Cholinergic ligands can affect some lymphocyte functions, and binding of labelled cholinergic ligands to lymphocytes has been reported. However, the role of endogenous cholinergic stimulation in immunomodulation in vivo is unclear. It has been suggested that suppression of primary humoral immune responses in vivo by administration of organophosphorus compounds is caused by excessive cholinergic stimulation. If this is correct, it would demonstrate cholinergic immunomodulation in vivo and might serve as a useful model for the characterization of this phenomenon. In the present study, the organophosphorus insecticide parathion and its major metabolite, paraoxon, suppressed the primary IgM response to sheep red blood cells (SRBC) in vitro in Mishell-Dutton cultures at concentrations similar to those probably reached in vivo. In contrast, cholinergic agonists did not suppress the in vitro response, but tended to enhance it. However, antagonists also tended to enhance the response and the effects of agonists were not blocked by antagonists.
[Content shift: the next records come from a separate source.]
(* ===== verification/NetworkProps.v ===== *)
(** Theorems on host networking (Network): one call per container does the work
    whatever calls interleave, what it answers comes from the plugins, a release
    that reports success has released everything, and no call touches another
    container's resources. *)
From S2P Require Import Prelude Conc GoStrings GoText Network.
Open Scope prog_scope.

(** ** One worker per ID *)

Inductive fmode := FFree | FOwn (id : string) (tr : nat) | FClosed (id : string) (tr : nat).

Section single.
Context {A : Type} (get : manager → flight A).

Definition fstep (m : fmode) (n n' : manager) (m' : fmode) : Prop :=
  match m, m' with
  | FFree, FFree => get n' = get n
  | FFree, FOwn id tr =>
      fl_map (get n) !! id = None ∧ tr = length (fl_trackers (get n)) ∧ get n' = (fl_join id (get n)).2
  | FOwn id tr, FOwn id' tr' => id' = id ∧ tr' = tr ∧ get n' = get n
  | FOwn id tr, FClosed id' tr' => id' = id ∧ tr' = tr ∧ ∃ a, get n' = fl_close tr a (get n)
  | FClosed id tr, FFree => get n' = fl_leave id (get n)
  | _, _ => False
  end.

Definition holds (m : fmode) : option (string * nat) :=
  match m with FFree => None | FOwn id tr | FClosed id tr => Some (id, tr) end.

Definition tracker_ok (f : flight A) (m : fmode) : Prop :=
  match m with
  | FFree => True
  | FOwn id tr => fl_map f !! id = Some tr ∧ fl_trackers f !! tr = Some (id, None)
  | FClosed id tr => fl_map f !! id = Some tr ∧ ∃ a, fl_trackers f !! tr = Some (id, Some a)
  end.

Record finv (n : manager) (ms : list fmode) : Prop := mkFinv {
  fi_panic : fl_panic (get n) = false;
  fi_modes : ∀ i m, ms !! i = Some m → tracker_ok (get n) m;
  fi_map : ∀ id tr, fl_map (get n) !! id = Some tr → ∃ i m, ms !! i = Some m ∧ holds m = Some (id, tr);
  fi_open : ∀ tr id, fl_trackers (get n) !! tr = Some (id, None) → ∃ i, ms !! i = Some (FOwn id tr);
  fi_apart : ∀ i j m m' id tr, ms !! i = Some m → ms !! j = Some m' →
    holds m = Some (id, tr) → fst <$> holds m' = Some id → i = j
}.

Lemma holds_map n ms i m id tr : finv n ms → ms !! i = Some m → holds m = Some (id, tr) →
  fl_map (get n) !! id = Some tr.
Proof. intros [_ Hm _ _ _] Hi Hh. pose proof (Hm i m Hi) as Hok. destruct m; simplify_eq/=; by destruct Hok. Qed.

Lemma lookup_insert_mode (ms : list fmode) i m m' j k : ms !! i = Some m → <[i := m']> ms !! j = Some k →
  j = i ∧ k = m' ∨ j ≠ i ∧ ms !! j = Some k.
Proof.
  intros Hi Hj. destruct (decide (j = i)) as [->|Hne]; [left|right; by rewrite list_lookup_insert_ne in Hj].
  rewrite list_lookup_insert_eq in Hj by (by eapply lookup_lt_Some). by simplify_eq.
Qed.

Lemma insert_mode (ms : list fmode) i m m' : ms !! i = Some m → <[i := m']> ms !! i = Some m'.
Proof. intros Hi. apply list_lookup_insert_eq. by eapply lookup_lt_Some. Qed.

Lemma finv_same n n' ms i m m' : finv n ms → ms !! i = Some m → holds m' = holds m → tracker_ok (get n) m' →
  (∀ id tr, m = FOwn id tr → m' = FOwn id tr) → get n' = get n → finv n' (<[i := m']> ms).
Proof.
  intros [Hp Hm Hmap Ho Ha] Hi Hh Hok Hown Hg. constructor; rewrite ?Hg.
  - done.
  - intros j k Hj. destruct (lookup_insert_mode _ _ _ _ _ _ Hi Hj) as [[-> ->]|[_ Hj']]; [done|by apply (Hm j)].
  - intros id tr Hid. destruct (Hmap id tr Hid) as (j & k & Hj & Hk). destruct (decide (j = i)) as [->|Hne].
    + exists i, m'. simplify_eq. by rewrite (insert_mode _ _ _ _ Hi), Hh.
    + exists j, k. by rewrite list_lookup_insert_ne.
  - intros tr id Htr. destruct (Ho tr id Htr) as [j Hj]. exists j. destruct (decide (j = i)) as [->|Hne].
    + rewrite Hi in Hj. injection Hj as ->. rewrite (insert_mode _ _ _ _ Hi). f_equal. by apply Hown.
    + by rewrite list_lookup_insert_ne.
  - intros j j' k k' id tr Hj Hj' Hk Hk'.
    destruct (lookup_insert_mode _ _ _ _ _ _ Hi Hj) as [[-> ->]|[_ Hj1]],
      (lookup_insert_mode _ _ _ _ _ _ Hi Hj') as [[-> ->]|[_ Hj2]]; rewrite ?Hh in *; eauto.
Qed.

Lemma finv_join n n' ms i id : finv n ms → ms !! i = Some FFree → fl_map (get n) !! id = None →
  get n' = (fl_join id (get n)).2 → finv n' (<[i := FOwn id (length (fl_trackers (get n)))]> ms).
Proof.
  intros HI Hi Hno Hg. pose proof HI as [Hp Hm Hmap Ho Ha]. set (tr0 := length (fl_trackers (get n))).
  unfold fl_join in Hg. rewrite Hno in Hg. simpl in Hg. fold tr0 in Hg.
  assert (Hlt : ∀ tr x, fl_trackers (get n) !! tr = Some x → tr ≠ tr0) by (intros tr x Hx ->; apply lookup_lt_Some in Hx; unfold tr0 in Hx; lia).
  assert (Hnot : ∀ j k tr, ms !! j = Some k → holds k ≠ Some (id, tr)).
  { intros j k tr Hj Hk. rewrite (holds_map _ _ _ _ _ _ HI Hj Hk) in Hno. done. }
  constructor; rewrite ?Hg; cbn [fl_map fl_trackers fl_panic].
  - done.
  - intros j k Hj. destruct (lookup_insert_mode _ _ _ _ _ _ Hi Hj) as [[-> ->]|[_ Hj']].
    + split; simpl; [by rewrite lookup_insert_eq|by rewrite list_lookup_middle].
    + pose proof (Hm j k Hj') as Hok. pose proof (Hnot j k) as Hn. destruct k as [|id' tr|id' tr]; [done|..]; simpl in *.
      all: rewrite lookup_insert_ne by (intros <-; by eapply Hn).
      * destruct Hok as [? Ht]. split; [done|]. by rewrite lookup_app_l by (by eapply lookup_lt_Some).
      * destruct Hok as [? [a Ht]]. split; [done|]. exists a. by rewrite lookup_app_l by (by eapply lookup_lt_Some).
  - intros id' tr [[<- <-]|[Hne Hid]]%lookup_insert_Some.
    + exists i, (FOwn id tr0). by rewrite (insert_mode _ _ _ _ Hi).
    + destruct (Hmap id' tr Hid) as (j & k & Hj & Hk). exists j, k. split; [|done].
      rewrite list_lookup_insert_ne; [done|]. intros ->. by simplify_eq.
  - intros tr id' [Ht|[Hle Ht]]%lookup_app_Some.
    + destruct (Ho tr id' Ht) as [j Hj]. exists j. rewrite list_lookup_insert_ne; [done|]. intros ->. by simplify_eq.
    + apply list_lookup_singleton_Some in Ht as [? [= <-]]. exists i. rewrite (insert_mode _ _ _ _ Hi). f_equal.
      f_equal. unfold tr0. lia.
  - intros j j' k k' id' tr Hj Hj' Hk Hk'.
    destruct (lookup_insert_mode _ _ _ _ _ _ Hi Hj) as [[-> ->]|[_ Hj1]],
      (lookup_insert_mode _ _ _ _ _ _ Hi Hj') as [[-> ->]|[_ Hj2]]; [done|..|by eauto]; simpl in *; simplify_eq.
    + exfalso. destruct (holds k') as [[? ?]|] eqn:E; simplify_eq/=. by eapply Hnot.
    + exfalso. by eapply Hnot.
Qed.

Lemma finv_close n n' ms i id tr a : finv n ms → ms !! i = Some (FOwn id tr) →
  get n' = fl_close tr a (get n) → finv n' (<[i := FClosed id tr]> ms).
Proof.
  intros HI Hi Hg. pose proof HI as [Hp Hm Hmap Ho Ha]. destruct (Hm i _ Hi) as [Hid Htr].
  unfold fl_close in Hg. rewrite Htr in Hg.
  assert (Hne : ∀ j k x, j ≠ i → ms !! j = Some k → holds k = Some x → x.2 ≠ tr ∧ x.1 ≠ id).
  { intros j k [id' tr'] Hji Hj Hk. simpl. split; intros ->; apply Hji.
    - assert (id' = id) as ->; [|by eapply (Ha j i k (FOwn id tr) id tr)].
      pose proof (Hm j k Hj) as Hok. destruct k; simplify_eq/=; destruct Hok as [_ Hx]; [congruence|destruct Hx; congruence].
    - symmetry. by apply (Ha i j (FOwn id tr) k id tr Hi Hj); [|rewrite Hk]. }
  constructor; rewrite ?Hg; cbn [fl_map fl_trackers fl_panic].
  - done.
  - intros j k Hj. destruct (lookup_insert_mode _ _ _ _ _ _ Hi Hj) as [[-> ->]|[Hji Hj']].
    + split; [done|]. exists a. apply list_lookup_insert_eq. by eapply lookup_lt_Some.
    + pose proof (Hm j k Hj') as Hok. pose proof (Hne j k) as Hn. destruct k as [|id' tr'|id' tr']; [done|..]; simpl in *.
      all: destruct (Hn (id', tr') Hji Hj' eq_refl) as [Hn1 Hn2]; simpl in *; by rewrite list_lookup_insert_ne.
  - intros id' tr' Hx. destruct (Hmap id' tr' Hx) as (j & k & Hj & Hk). destruct (decide (j = i)) as [->|Hji].
    + exists i, (FClosed id tr). rewrite (insert_mode _ _ _ _ Hi). rewrite Hi in Hj. injection Hj as <-. done.
    + exists j, k. by rewrite list_lookup_insert_ne.
  - intros tr' id' Hx. destruct (decide (tr' = tr)) as [->|Htrne].
    { by rewrite list_lookup_insert_eq in Hx by (by eapply lookup_lt_Some). }
    rewrite list_lookup_insert_ne in Hx by done. destruct (Ho tr' id' Hx) as [j Hj]. exists j.
    rewrite list_lookup_insert_ne; [done|]. intros ->. by simplify_eq.
  - intros j j' k k' id' tr' Hj Hj' Hk Hk'.
    destruct (lookup_insert_mode _ _ _ _ _ _ Hi Hj) as [[-> ->]|[_ Hj1]],
      (lookup_insert_mode _ _ _ _ _ _ Hi Hj') as [[-> ->]|[_ Hj2]]; [done|..|by eauto]; simpl in *; simplify_eq.
    + by apply (Ha i j' (FOwn id' tr') k' id' tr').
    + by apply (Ha j i k (FOwn id' tr) id' tr').
Qed.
Binding studies with a radiolabelled cholinergic antagonist ([3H-]QNB) did not indicate the presence of specific, saturable cholinergic receptors on lymphocytes. A membrane preparation from brain was used as a positive control, and specific, saturable binding was observed. These results suggest that suppression of primary immune responses in vivo by parathion is mediated at least in part by direct action of parathion and/or its major metabolite, paraoxon, on the immune system. The data provide no evidence that direct interaction of cholinergic ligands with the immune system contributes to parathion-induced immunosuppression. In fact, the absence of expected agonist-antagonist relationships in Mishell-Dutton cultures, the absence of saturable [3H]QNB binding, and puzzling inconsistencies in the literature on this subject cast doubt on the conclusion that lymphocytes express specific cholinergic receptors.